谷崎が関東大震災で関西に移住、「私の見た大阪及び大阪人」
という随筆を書いている。その中で谷崎はその過ごした幼年期
の東京下町の思い出を書いていることに、彼の本当の子供っぽ
さが」とあることを指摘、「手放しで子供時代の思い出を書く
ところが彼の本当の子供っぽさ」しかも谷崎が40歳代でこのよ
うな思い出を書いたところに「異常さ」があるという。私はこ
の中村の見方のほうが「異常」な気がしないでもない。
したがって谷崎の「私は甚だしいエゴイスト」を大人の表現
で修飾しているに過ぎないと中村はいう。
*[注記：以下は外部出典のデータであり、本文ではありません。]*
Lemma pick_winds_ok conf l pre tasks lias w W V :
  winv w W V -> todo w = pre ++ l ->
  exists T L w', pick_winds conf l tasks lias w = Some (tasks ++ T, lias ++ L, w') /\
    winv w' (L ++ W) (T ++ syncs w' T ++ V) /\ rest w w' /\
    (forall i, i ∈ T -> sendable conf w' false i) /\ (forall i, i ∈ L -> sendable conf w' true i) /\
    (forall i, i ∈ wip w \/ i ∈ syncs w' T -> i ∈ wip w') /\ T `sublist_of` l.
Proof.
  revert pre tasks lias w W V. induction l as [|i l IH]; intros pre tasks lias w W V H Et; cbn [pick_winds].
  { exists [], [], w. rewrite !app_nil_r. split_and!; [done|done|apply rest_refl|set_solver..|done]. }
  assert (i ∈ todo w) as Hi by (rewrite Et; set_solver).
  destruct (refs_live w W V i) as [req Hr]; [done|set_solver|]. rewrite Hr. cbn [mbind option_bind].
  destruct (liability_conflict conf w W V i req H) as (c & -> & Hc). cbn [mbind option_bind].
  destruct (wip_conflict w W V i req H Hi) as (c' & -> & Hc'). cbn [mbind option_bind].
  destruct (c || tempted req && negb (o_go (rq_ord req)) || c') eqn:Hskip.
  { destruct (IH (pre ++ [i]) tasks lias w W V) as (T & L & w' & ? & ? & ? & ? & ? & ? & ?); [done| |].
    - by rewrite Et, <- app_assoc.
    - exists T, L, w'. split_and!; try done. by apply sublist_cons. }
  apply orb_false_elim in Hskip as [[-> _]%orb_false_elim ->].
  assert ((if is_write req then set_wip (wip w ++ [i]) w else w) =
    set_wip (if is_write req then wip w ++ [i] else wip w) w) as -> by (destruct (is_write req), w; done).
  destruct (winv_pick w W V i req (if is_write req then wip w ++ [i] else wip w)) as (w2 & -> & H2 & Hre & Et2 & Ew2);
    [done..| |].
  { destruct (is_write req) eqn:Hw; [right|by left]. split_and!; [done..|]. by apply Hc'. }
  cbn [mbind option_bind]. set (w3 := set_todo (unlink i (todo w2)) w2) in *.
  assert (todo w3 = pre ++ l) as Et3.
  { cbn. rewrite Et2, Et. apply unlink_mid. rewrite <- Et. pose proof (wi_winds _ _ _ H) as [? _]%NoDup_app. done. }
  assert (forall j, j ∈ wip w \/ j ∈ syncs w3 [i] -> j ∈ wip w3) as Hwip.
  { intros j Hj. cbn [wip w3 set_todo]. rewrite Ew2. assert (syncs w3 [i] = if is_write req then [i] else []) as Es.
    { rewrite (syncs_alike w) by apply Hre. unfold syncs. rewrite filter_cons, Hr. cbn. by destruct (is_write req). }
    rewrite Es in Hj. destruct (is_write req); set_solver. }
  destruct (tempted req) eqn:Ht.
  - destruct (IH pre tasks (lias ++ [i]) w3 (i :: W) V) as (T & L & w' & -> & H' & Hre' & HT & HL & Hp & Hin); [done..|].
    exists T, (i :: L), w'. rewrite <- app_assoc. pose proof (rest_trans _ _ _ Hre Hre') as Hrt.
    split_and!; [done| |done|done| |naive_solver|by apply sublist_cons].
    + eapply winv_perm; [|done|done]. by rewrite <- Permutation_middle.
    + intros k [->|?]%elem_of_cons; [|auto]. rewrite <- Ht. by eapply sendable_rest; [| |apply Hc].
  - destruct (IH pre (tasks ++ [i]) lias w3 W (i :: syncs w2 [i] ++ V)) as (T & L & w' & -> & H' & Hre' & HT & HL & Hp & Hin);
      [done..|].
    exists (i :: T), L, w'. rewrite <- app_assoc. pose proof (rest_trans _ _ _ Hre Hre') as Hrt.
    assert (syncs w' (i :: T) = syncs w3 [i] ++ syncs w' T) as Es.
    { rewrite !(syncs_alike w3 w') by apply Hre'. apply (filter_app _ [i] T). }
    rewrite Es. split_and!; [done| |done| |done| |by apply sublist_skip].
    + eapply winv_perm; [done| |done]. change (syncs w2 [i]) with (syncs w3 [i]). solve_Permutation.
    + intros k [->|?]%elem_of_cons; [|auto]. rewrite <- Ht. by eapply sendable_rest; [| |apply Hc].
    + intros k. rewrite elem_of_app. naive_solver.
Qed.

(** ** Picking answers *)

Lemma cnt_answer w V i j :
  NoDup (temptation w) -> i ∈ temptation w ->
  (cnt j (unlink i (temptation w)) + cnt j (i :: V) = cnt j (temptation w) + cnt j V)%nat.
Proof.
  intros Hnd Hi. rewrite (cnt_perm j _ _ (unlink_perm i _ Hnd Hi)), !ref_cons. lia.
Qed.

Lemma winv_answer_done w W V i r n :
  winv w W V -> i ∈ temptation w -> reqs w !! i = Some r -> fulfilled r = true ->
  winv (set_window n (set_lies (liability w) (unlink i (temptation w)) w)) W (i :: V).
Proof.
  intros H Hi Hr Hf. pose proof (cnt_answer w V i) as Hc.
  split; cbn [todo temptation liability wip all gen next_req wb_size reqs set_window set_lies]; try apply H.
  - intros j. pose proof (wi_refs _ _ _ H j) as Hj. specialize (Hc j (proj1 (wi_tempt _ _ _ H)) Hi).
    destruct (reqs w !! j); lia.
  - split; [apply unlink_nodup, H|]. intros j [Hj _]%elem_of_unlink. by apply H.
  - split; [apply H|apply sorted_unlink, H].
  - intros j k q [Hj _]%elem_of_unlink. by apply (wi_fifo _ _ _ H).
  - intros j q Hq Ht Hl Hn. apply elem_of_unlink. split; [by eapply (wi_held _ _ _ H)|]. congruence.
Qed.

Lemma winv_answer_lie w W V i r n :
  winv w W V -> i ∈ temptation w -> reqs w !! i = Some r -> fulfilled r = false ->
  (forall k q, k ∈ temptation w -> k <> i -> reqs w !! k = Some q -> fulfilled q = false -> (i < k)%nat) ->
  let w1 := set_lies (liability w ++ [i]) (unlink i (temptation w)) (set_window n w) in
  winv (set_gen (gen w + 1) (put i (set_lied r) w1)) W (i :: V).
Proof.
  intros H Hi Hr Hf Hfirst w1. pose proof (wi_tempt _ _ _ H) as [Hnd Htm].
  destruct (Htm i Hi) as (r0 & Hr0 & Ht & Hnl). assert (r0 = r) as -> by congruence. clear Hr0.
  assert (~ i ∈ liability w) as Hil.
  { intros (q & Hq & Hlq)%(wi_lia _ _ _ H). congruence. }
  eapply (winv_update i r (set_lied r)); [done|].
  split; cbn [w1 todo temptation liability wip all gen next_req wb_size set_gen put set_reqs set_lies set_window];
    try done.
  - split_and!; try done. lia.
  - destruct (wi_wf _ _ _ H i r Hr) as [Hw Htw]. split; [|done]. intros Hx. by destruct (Hw Hx).
  - by right.
  - intros j. pose proof (cnt_answer w V i j Hnd Hi). lia.
  - split_and!; try apply H; try done. exact (wi_wind _ _ _ H i r Hr).
  - split_and!; [by apply unlink_nodup|apply sorted_unlink, H|..|done].
    + intros j Hj. rewrite elem_of_unlink. tauto.
    + rewrite elem_of_unlink. tauto.
  - split_and!.
    + apply NoDup_app. split_and!; [apply H|set_solver|apply NoDup_singleton].
    + set_solver.
    + set_solver.
    + intros _. pose proof (wi_gens _ _ _ H i r Hr) as [? _]. split; [lia|done].
  - intros j k q [Hj Hne]%elem_of_unlink Hq Hfq Hk. cbn in Hq. rewrite lookup_insert_ne in Hq by done.
    apply elem_of_app in Hk as [Hk|Hk]; [by apply (wi_fifo _ _ _ H j k q)|].
    apply list_elem_of_singleton in Hk as ->. by apply (Hfirst j q).
Qed.

Lemma moved_lie w i r n :
  reqs w !! i = Some r ->
  let w1 := set_lies (liability w ++ [i]) (unlink i (temptation w)) (set_window n w) in
  moved w (set_gen (gen w + 1) (put i (set_lied r) w1)).
Proof.
  intros Hr w1. set (w' := set_gen _ _).
  assert (forall j q, reqs w' !! j = Some q -> exists q0, reqs w !! j = Some q0 /\ (q = q0 \/ q = set_lied q0)) as Hl.
  { intros j q. cbn. destruct (decide (j = i)) as [->|Hne].
    - rewrite lookup_insert_eq. intros [= <-]. eauto.
    - rewrite lookup_insert_ne by done. eauto. }
  split.
  - intros j f q ((q0 & Hq & Eq)%Hl & Ht & Hf & Hin). exists j, q0.
    destruct Eq as [-> | ->]; (split_and!; [by split_and!|cbn; lia|done|by apply covers_stub]).
  - intros j f q (Hq & Ht & Hf & Hin). destruct (decide (j = i)) as [->|Hne].
    + exists i, (set_lied r). assert (q = r) as -> by congruence. split_and!; try done. cbn. apply lookup_insert_eq.
    + exists j, q. split_and!; try done. cbn. by rewrite lookup_insert_ne.
  - intros j q (q0 & Hq & Eq)%Hl. exists q0. split; [done|]. destruct Eq as [-> | ->]; by split.
  - done.
  - done.
  - intros k q q' _ Hq (q0 & Hq0 & Eq)%Hl. assert (q0 = q) as -> by congruence.
    destruct Eq as [-> | ->]; [apply frozen_refl|by split].
  - cbn. split_and!; [lia|done..].
Qed.

Definition answerable (w : wb_inode) (i : nat) : Prop :=
  exists r, reqs w !! i = Some r /\ tempted r = true /\ (lied r = true \/ fulfilled r = true).

(** The inode after one answer is picked. *)

Definition answered (i : nat) (r : wb_request) (w : wb_inode) : wb_inode :=
  let w := set_lies (liability w) (unlink i (temptation w)) w in
  let w := set_window (window_current w + orig_size r) w in
  if fulfilled r then w
  else
    let w := set_lies (liability w ++ [i]) (temptation w) w in
    set_gen (gen w + 1) (put i (set_lied r) w).

Lemma answered_ok w W V i r :
  winv w W V -> i ∈ temptation w -> reqs w !! i = Some r ->
  (fulfilled r = false -> forall k, k ∈ temptation w -> k <> i -> (i < k)%nat) ->
  winv (answered i r w) W (i :: V) /\ moved w (answered i r w) /\ answerable (answered i r w) i /\
  (forall j, answerable w j -> answerable (answered i r w) j) /\
  (forall j, is_Some (reqs w !! j) -> is_Some (reqs (answered i r w) !! j)).
Proof.
  intros H Hi Hr Hfirst. destruct (proj2 (wi_tempt _ _ _ H) i Hi) as (r0 & Hr0 & Ht & Hnl).
  assert (r0 = r) as -> by congruence. unfold answered. destruct (fulfilled r) eqn:Hf.
  - split_and!; [by eapply winv_answer_done|apply moved_alike; [exact (alike_refl w)|cbn; done..]| |done..].
    exists r. auto.
  - pose proof (winv_answer_lie w W V i r (window_current w + orig_size r) H Hi Hr Hf) as H2.
    assert (forall j q, reqs w !! j = Some q ->
      exists q', <[i := set_lied r]> (reqs w) !! j = Some q' /\ (q' = q \/ q' = set_lied q)) as Hl.
    { intros j q Hq. destruct (decide (j = i)) as [->|Hne].
      - rewrite lookup_insert_eq. replace q with r by congruence. eauto.
      - rewrite lookup_insert_ne by done. eauto. }
    split_and!.
    + apply H2. intros k q Hk Hne _ _. by apply Hfirst.
    + exact (moved_lie w i r (window_current w + orig_size r) Hr).
    + exists (set_lied r). cbn. rewrite lookup_insert_eq. auto.
    + intros j (q & Hq & Htq & Hd). destruct (Hl j q Hq) as (q' & Hq' & [-> | ->]); [by exists q|].
      exists (set_lied q). auto.
    + intros j [q Hq]. destruct (Hl j q Hq) as (q' & Hq' & _). exists q'. exact Hq'.
Qed.

Lemma pick_unwinds_ok l pre lies w W V :
  winv w W V -> temptation w = pre ++ l ->
  (pre = [] \/ window_conf w < window_current w) ->
  exists Y w', pick_unwinds l lies w = Some (lies ++ Y, w') /\ winv w' W (Y ++ V) /\ moved w w' /\
    (forall i, answerable w i -> answerable w' i) /\ (forall i, i ∈ Y -> answerable w' i) /\
    (forall i, is_Some (reqs w !! i) -> is_Some (reqs w' !! i)) /\ wip w' = wip w.
Proof.
  revert pre lies w V. induction l as [|i l IH]; intros pre lies w V H Et Hw; cbn [pick_unwinds].
  { exists [], w. rewrite app_nil_r. split_and!; [done|done|apply moved_refl|set_solver..]. }
  assert (i ∈ temptation w) as Hi by (rewrite Et; set_solver).
  destruct (proj2 (wi_tempt _ _ _ H) i Hi) as (req & Hr & Ht & Hnl). rewrite Hr. cbn [mbind option_bind].
  pose proof (proj1 (wi_tempt _ _ _ H)) as Hnd.
  destruct (negb (fulfilled req) && (window_conf w <? window_current w)) eqn:Hskip.
  { apply (IH (pre ++ [i])); [done|by rewrite Et, <- app_assoc|right]. apply andb_prop in Hskip as [_ ?]. lia. }
  assert (unlink i (temptation w) = pre ++ l) as Eu by (rewrite Et; apply unlink_mid; by rewrite <- Et).
  assert (0 <= orig_size req) as Hos by (apply wo_orig, (wi_wf _ _ _ H i), (wi_wf _ _ _ H i); done).
  destruct (answered_ok w W V i req H Hi Hr) as (H2 & Hm2 & Hai & Ha2 & Hs2).
  { intros Hf k Hk Hne. rewrite Hf in Hskip. destruct Hw as [->|?]; [|cbn in Hskip; lia].
    destruct (wi_order _ _ _ H) as [_ Hso]. rewrite Et in Hso, Hk.
    apply StronglySorted_inv in Hso as [_ Hall]. rewrite Forall_forall in Hall. apply Hall. set_solver. }
  destruct (IH pre (lies ++ [i]) (answered i req w) (i :: V)) as (Y & w' & E' & H' & Hm & Ha & HY & Hs & Ew).
  { done. }
  { unfold answered. by destruct (fulfilled req). }
  { destruct Hw; [by left|right]. unfold answered. destruct (fulfilled req); cbn; lia. }
  exists (i :: Y), w'. split_and!.
  - rewrite <- app_assoc in E'. etrans; [|exact E']. unfold answered. by destruct (fulfilled req).
  - eapply winv_perm; [done| |done]. by rewrite <- Permutation_middle.
  - by eapply moved_trans.
  - auto.
  - intros k [->|?]%elem_of_cons; auto.
  - auto.
  - rewrite Ew. unfold answered. by destruct (fulfilled req).
Qed.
また「女性の官能美
を描くに長じても、恋愛の詩人」ではなく、ある意味、恋愛不
能症であったのも「他人の存在を認めることが出来ない子供だ
ったから」というのだが、妻を交換とか最後の妻となった女性
へのプロポーズなど、「子供」とか「恋愛不能症」とよくぞ言
えたと思う。
谷崎の初期の作品には西洋崇拝が強く現れているが、それら
も、谷崎の「子供の心」から発したものだという。『痴人の愛』
は、この西洋崇拝の総決算だという。そこで谷崎は「青年期か
ら中年の終わりまで、彼の頭脳を支配していた西洋思想の影響
から脱して・・・・・・幼年期につながる本来の彼の姿に」帰
ることになった」谷崎にそもそも西洋思想へのそれほどの傾倒
があったのだろうか。幼年期とはいうが、妹などは養子にやら
れて泣きを見ているのだ。そんな結構な幼年期だったのか、
どうか。
谷崎は関西人の生活を描いた『蓼食う虫』などを書いたが、
関西に残る徳川期的なものに谷崎の「身上」に合わず、そこ
で戦国時代を題材とする『盲目物語』などか書かれるように
なった、と書いているがこれも的外れもいいところで、その
後も関西を舞台とした作品を数多く書いているわけで、ちょ
っと、である。だが、この時期の最高傑作は中村によれば
『春琴抄』だそうだ。『春琴抄』は『盲目物語』より後に書
かれた作品だが、時代設定は徳川末期であり、、どうも中村
の論述は世間知らず、というのかどうか。
そもそも谷崎をあまりに合理的に解釈しようというのが無
理というものであり、『春琴抄』も「佐助は自分さえ良けれ
ば、という意味でまだ子供だ」というのは笑えてしまう。
戦中から戦後の『細雪』は源氏物語の現代語訳を終えて、
現代に源氏の世界を、という谷崎の夢の実現だったと思う
が、『細雪」の3人の女性は「子供の世界から引き出され
ておらず」彼女の心は「依然として子どものまま」何が正
確な解釈かしらないが、何でも「子供」といって解釈はど
うか。
中村のこの谷崎論は非常に明快だが、あまりに現実離れ
の的はずれな愚論と思えてならない。論の中のすべての考
えが同じ決めつけの繰り返しのようだ。なんというか、も
っと「常識」をもって論じてほしかった気がする。